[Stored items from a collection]
+ + + + + + +
(** X30. Unlike the key, the summary [boardToFEN] stores with a record tells
    the side to move: on a board of at least eight rows it returns, and two
    calls on the same board agree exactly when both players are white or
    neither is; any player other than [white] is printed as [b]. *)
Theorem boardToFEN_side_to_move (b : board) (player1 player2 : string) :
  8 <= length b ->
  is_Some (Engine.boardToFEN b player1)
  /\ (Engine.boardToFEN b player1 = Engine.boardToFEN b player2
      <-> (player1 = "white" <-> player2 = "white")).
Proof.
  intros Hlen.
  destruct (FenFacts.boardToFEN_total b player1 Hlen) as (placement & Hscan & ->).
  destruct (FenFacts.boardToFEN_total b player2 Hlen) as (placement' & Hscan' & ->).
  assert (placement' = placement) as -> by congruence.
  split; [by eexists|].
  destruct (String.eqb_spec player1 "white") as [->|H1],
           (String.eqb_spec player2 "white") as [->|H2].
  - tauto.
  - split; [|tauto]. intros [= Heq]. by apply FenFacts.append_inj_l in Heq.
  - split; [|tauto]. intros [= Heq]. by apply FenFacts.append_inj_l in Heq.
  - tauto.
Qed.

Lemma boardToFEN_side_to_move_witness :
  is_Some (Engine.boardToFEN Sample.startBoard "white")
  /\ (Engine.boardToFEN Sample.startBoard "white"
      = Engine.boardToFEN Sample.startBoard "black"
      <-> ("white" = "white" <-> "black" = "white")).
Proof.
  apply (boardToFEN_side_to_move Sample.startBoard "white" "black").
  simpl. lia.
Defined.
+ + + + + + +
## WHAT YOU WILL DO
If the word "Hscan" is on a line above, return that line.

## FINAL ANSWER
  destruct (FenFacts.boardToFEN_total b player1 Hlen) as (placement & Hscan & ->).
  destruct (FenFacts.boardToFEN_total b player2 Hlen) as (placement' & Hscan' & ->).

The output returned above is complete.